## WHAT NEEDS TO BE DONE
The output is the lines below from the one with "rewrite map_lookup_filter, !lookup_fmap, map_lookup_filter." through the one with "assert (retained before hist !! v", both included, printed exactly and with no other line.
--- START ---
Lemma put_refines s lg ops :
  refines s lg -> admissible ck sk (CPut ops) lg ->
  ∃ s', run_cmd (CPut ops) s = (spec_reply ck (CPut ops) lg, s') ∧ refines s' (spec_step ck (CPut ops) lg).
Proof.
  intros Hrf Hadm. cbn [run_cmd spec_reply spec_step].
  destruct (decide (Exists reserved ops)) as [Hres|Hres].
  { exists s. split; [|done]. apply map_reply_err. unfold PutBatch. by rewrite (bind_err _ _ _ _ _ (reserved_err s ops Hres)). }
  pose proof (refines_pre s lg ops Hrf Hres Hadm) as Hpre. destruct Hadm as [?|(Hu & _ & Hhp)]; [done|].
  destruct (refines_batch s lg ops Hrf) as (Ehd & Est & _).
  pose proof (refines_ck s lg Hrf) as Ek. pose proof (refines_root s lg Hrf) as Er.
  pose proof Hrf as (hist & ot & Hat). pose proof Hat as [].
  destruct (PutBatch_ok s ot (lg_cur lg) ops rf_repr0 Hpre) as [(Eq & s' & E1 & R1)|(Hne & otf & s' & E1 & Hc)];
    rewrite Ek in *; unfold lg_put.
  - rewrite decide_True by exact Eq. exists s'. split; [|by eapply refines_reads].
    rewrite (map_reply_ok _ _ _ _ _ E1), Er, rf_version0. done.
  - rewrite decide_False by exact Hne. rewrite Est in *.
    set (lg' := MkLedger _ _ _).
    assert (lg_cur lg' = lg_next ck (lg_link ck lg) ops lg) as Ecur by (unfold lg_cur, lg'; cbn; by rewrite lookup_insert_eq).
    assert (refines s' lg') as Hrf'.
    { exists (<[(s_version s + 1)%N := (otf, lg_next ck (lg_link ck lg) ops lg)]> hist), otf.
      pose proof (cm_version _ _ _ _ _ Hc) as Ev. split; rewrite ?Ecur, ?Ev.
      - apply Hc.
      - by eapply timeline_commit.
      - by rewrite lookup_insert_eq.
      - unfold lg'. cbn. by rewrite rf_states0, rf_version0, fmap_insert.
      - intros v Hv Hh. destruct (decide (v = s_version s + 1)%N) as [->|Hvn]; [by rewrite lookup_insert_eq in Hh|].
        rewrite lookup_insert_ne in Hh by done. rewrite rf_version0 in *.
        rewrite (cm_roots _ _ _ _ _ Hc); [apply rf_gone0; [lia|done]|unfold is_u64 in *; lia|by rewrite rf_version0].
      - by rewrite rf_version0.
      - by eapply committed_keyed.
      - apply Hc.
      - rewrite <-Est. eapply committed_chain; [by rewrite Est|done|by rewrite Ek].
      - unfold lg'. cbn. rewrite <-Ehd, (cm_hist _ _ _ _ _ Hc), (cm_head _ _ _ _ _ Hc). unfold batch_head.
        by destruct (s_history s).
      - by rewrite (cm_pin _ _ _ _ _ Hc). }
    exists s'. split; [|done]. rewrite (map_reply_ok _ _ _ _ _ E1).
    rewrite <-(r_root _ _ _ (cm_repr _ _ _ _ _ Hc)), (refines_root s' lg' Hrf'), rf_version0. done.
Qed.

Lemma preview_refines s lg ops :
  refines s lg -> admissible ck sk (CPreview ops) lg ->
  ∃ s', run_cmd (CPreview ops) s = (spec_reply ck (CPreview ops) lg, s') ∧ refines s' lg.
Proof.
  intros Hrf Hadm. destruct (put_refines s lg ops Hrf Hadm) as (s1 & E1 & _).
  cbn [run_cmd spec_reply] in *. destruct (decide (Exists reserved ops)) as [Hres|Hres].
  { exists s. split; [|done]. apply map_reply_err. unfold PreviewBatch.
    by rewrite (bind_err _ _ _ _ _ (reserved_err s ops Hres)). }
  pose proof (refines_pre s lg ops Hrf Hres Hadm) as Hpre. pose proof Hrf as (hist & ot & []).
  destruct (PreviewBatch_ok s ot _ ops rf_repr0 Hpre) as (s2 & E2 & R2).
  exists s2. split; [|by eapply refines_reads]. unfold map_reply in *.
  destruct (PutBatch ops s) as [[[r v]|e|w] s3] eqn:Ep; cbn [fst] in E2.
  - rewrite (bind_ok _ _ _ _ _ Ep) in E1. rewrite (bind_ok _ _ _ _ _ E2). by injection E1 as -> ->.
  - rewrite (bind_err _ _ _ _ _ Ep) in E1. done.
  - unfold mbind, M_bind in E1. rewrite Ep in E1. done.
Qed.

Lemma prune_refines s lg before :
  refines s lg ->
  ∃ s', run_cmd (CPrune before) s = (spec_reply ck (CPrune before) lg, s') ∧
    refines s' (spec_step ck (CPrune before) lg).
Proof.
  intros Hrf. pose proof Hrf as (hist & ot & Hat). pose proof Hat as [].
  cbn [run_cmd spec_reply spec_step]. rewrite <-rf_version0.
  destruct (decide (s_version s < before)%N) as [Hd|Hd].
  { exists s. split; [|done]. apply map_reply_err. unfold Prune. rewrite !bind_gets, rf_pin0.
    by rewrite decide_True. }
  assert (horizon s before = before) as Ehz by (unfold horizon; by rewrite rf_pin0).
  destruct (Prune_ok s ot (lg_cur lg) hist (S (size (contents (s_backend s)))) before)
    as (stats & s' & E1 & Hr' & Ht' & Hp & Es & _); [done..|rewrite Ehz; lia|lia|].
  rewrite Ehz in *. exists s'. split; [by rewrite (map_reply_ok _ _ _ _ _ E1)|].
  assert (s_version s' = s_version s ∧ s_ck s' = s_ck s ∧ s_cipher s' = s_cipher s ∧ s_ckptMAC s' = s_ckptMAC s ∧
    s_root s' = s_root s ∧ s_history s' = s_history s ∧ s_historyHead s' = s_historyHead s ∧
    s_snapshotPin s' = s_snapshotPin s) as (F1 & F2 & F3 & F4 & F5 & F6 & F7 & F8) by (rewrite Es; done).
  assert (retained before hist !! s_version s = Some (ot, lg_cur lg)) as Hcur
    by (apply lookup_retained; split; [done|lia]).
  assert (lg_cur (lg_prune before lg) = lg_cur lg) as Ecur.
  { unfold lg_cur, lg_prune. cbn. rewrite <-rf_version0, rf_states0. rewrite lookup_fmap, rf_cur0. cbn.
    rewrite map_lookup_filter, lookup_fmap, rf_cur0. cbn. by rewrite option_guard_True by lia. }
  exists (retained before hist), ot. split; rewrite ?Ecur, ?F1; try done.
  - unfold lg_prune, retained. cbn. rewrite rf_states0. apply map_eq. intros v.
    rewrite map_lookup_filter, !lookup_fmap, map_lookup_filter.
    destruct (hist !! v) as [x|]; cbn; [|done]. by repeat case_guard.
  - intros v Hv Hh. destruct (decide (v < before)%N) as [Hlt|Hge]; [by apply Hp|].
    assert (hist !! v = None) as Hn.
    { destruct (hist !! v) as [x|] eqn:Ex; [|done]. exfalso.
      assert (retained before hist !! v = Some x) as Hr by (apply lookup_retained; split; [done|lia]). congruence. }
    destruct (pr_sub _ _ _ Hp (rootRecordKey v)) as [?|E2]; [done|]. rewrite E2. by apply rf_gone0.
  - unfold keyed. by rewrite F2, F3, F4.
  - destruct rf_ckpt0 as (rec & Hrec & Hf). exists rec. rewrite (pr_ckpt _ _ _ Hp), F5, F1, F6. split; [done|].
    intros s2 E2 E3. apply Hf; congruence.
  - unfold chain_ok. by rewrite F1, F2, F6, F7.
  - by rewrite F6, F7.
  - by rewrite F8.
Qed.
--- END ---
## SOLVED EXERCISE
    rewrite map_lookup_filter, !lookup_fmap, map_lookup_filter.
    destruct (hist !! v) as [x|]; cbn; [|done]. by repeat case_guard.
  - intros v Hv Hh. destruct (decide (v < before)%N) as [Hlt|Hge]; [by apply Hp|].
    assert (hist !! v = None) as Hn.
    { destruct (hist !! v) as [x|] eqn:Ex; [|done]. exfalso.
      assert (retained before hist !! v = Some x) as Hr by (apply lookup_retained; split; [done|lia]). congruence. }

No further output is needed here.